SNX281 is Stingthera’s small molecule agonist of the Stimulator of Interferon Genes (STING) protein.
An anti-programmed death receptor-1 (anti-PD-1) therapy, Keytruda is a registered trademark of Merck & Co’s subsidiary Merck Sharp & Dohme Corp.
This drug combination will be analysed on certain patients diagnosed with advanced solid tumours and lymphoma, who have either relapsed on or have become refractory to earlier immune checkpoint treatment.
The terms of the deal will see Stingthera hold the clinical trial.
Beginning in late November 2020, the trial began the SNX281 monotherapy arm.
Under the Phase 1, open-label, multi-centre, multi-dose trial, aspects on safety, tolerability, pharmacokinetics and pharmacodynamics of SNX281 just as single therapy and also in combination with Keytruda will be analysed.
Following the optimal dose determination of SNX281 as a mono agent as well as in combination with Keytruda, expansion cohorts to analyse the safety and efficacy aspects further in particular patients will be examined.
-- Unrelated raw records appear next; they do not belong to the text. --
Lemma zlen_cons {A} (x : A) (l : list A) : zlen (x :: l) = zlen l + 1.
Proof. unfold zlen. cbn [length]. lia. Qed.

Lemma zlen_nil {A} : zlen (@nil A) = 0.
Proof. done. Qed.

Lemma zlen_nil_inv {A} (l : list A) : zlen l = 0 -> l = [].
Proof. destruct l; [done|]. unfold zlen. simpl. lia. Qed.

Definition ztake {A : Type} (n : Z) (l : list A) : list A := take (Z.to_nat n) l.
Definition zdrop {A : Type} (n : Z) (l : list A) : list A := drop (Z.to_nat n) l.

Lemma zlen_ztake {A} n (l : list A) : 0 <= n <= zlen l -> zlen (ztake n l) = n.
Proof. unfold zlen, ztake. rewrite length_take. lia. Qed.

Lemma zlen_zdrop {A} n (l : list A) : 0 <= n <= zlen l -> zlen (zdrop n l) = zlen l - n.
Proof. unfold zlen, zdrop. rewrite length_drop. lia. Qed.

Lemma ztake_zdrop {A} n (l : list A) : ztake n l ++ zdrop n l = l.
Proof. apply take_drop. Qed.

Lemma ztake_all {A} (l : list A) : ztake (zlen l) l = l.
Proof. unfold ztake, zlen. rewrite Nat2Z.id. by apply take_ge. Qed.

Lemma ztake_app_all {A} (l k : list A) : ztake (zlen l) (l ++ k) = l.
Proof. unfold ztake, zlen. rewrite Nat2Z.id. by rewrite take_app_length. Qed.

Lemma ztake_0 {A} (l : list A) : ztake 0 l = [].
Proof. done. Qed.

(** Indexing by a C integer: out of range is undefined behaviour. *)
Definition zget {A : Type} (l : list A) (i : Z) : option A :=
  if i <? 0 then None else l !! Z.to_nat i.
Definition zset {A : Type} (l : list A) (i : Z) (x : A) : list A := <[Z.to_nat i := x]> l.

Lemma zlen_zset {A} (l : list A) i x : zlen (zset l i x) = zlen l.
Proof. unfold zlen, zset. by rewrite length_insert. Qed.

Lemma zget_lt {A} (l : list A) i : 0 <= i < zlen l -> is_Some (zget l i).
Proof.
  unfold zget, zlen. intros. destruct (Z.ltb_spec i 0); [lia|].
  apply lookup_lt_is_Some. lia.
Qed.

Lemma zget_Some_lt {A} (l : list A) i x : zget l i = Some x -> 0 <= i < zlen l.
Proof.
  unfold zget, zlen. destruct (Z.ltb_spec i 0); [done|].
  intros Hx%lookup_lt_Some. lia.
Qed.

Lemma zget_zset_eq {A} (l : list A) i x : 0 <= i < zlen l -> zget (zset l i x) i = Some x.
Proof.
  unfold zget, zset, zlen. intros. destruct (Z.ltb_spec i 0); [lia|].
  apply list_lookup_insert_eq. lia.
Qed.

Lemma zget_zset_ne {A} (l : list A) i j x : i <> j -> 0 <= i -> zget (zset l i x) j = zget l j.
Proof.
  unfold zget, zset. intros. destruct (Z.ltb_spec j 0); [done|].
  apply list_lookup_insert_ne. lia.
Qed.

Lemma zget_zset {A} (l : list A) i j x :
  0 <= i < zlen l -> zget (zset l i x) j = if i =? j then Some x else zget l j.
Proof.
  intros Hi. destruct (Z.eqb_spec i j) as [<-|Hne].
  - by apply zget_zset_eq.
  - apply zget_zset_ne; lia.
Qed.

Lemma zset_get {A} (l : list A) i x : zget l i = Some x -> zset l i x = l.
Proof.
  unfold zget, zset. destruct (Z.ltb_spec i 0); [done|]. apply list_insert_id.
Qed.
The single therapy arm features colorectal and ovarian cancer, while the combination arm features refractory or relapsed tumours on checkpoint inhibitors.
Stingthera chief medical officer Humphrey Gardner said: “We are pleased to collaborate with Merck to evaluate SNX281 in combination with Keytruda as treatment for people with solid tumours or lymphoma who have relapsed on or have become refractory to prior immune checkpoint therapy, as these are patients for which there are limited treatment options available and their overall survival remains low.
“We look forward to further evaluating the potential clinical utility of this combination, in an effort to improve outcomes for patients with a number of different cancers.”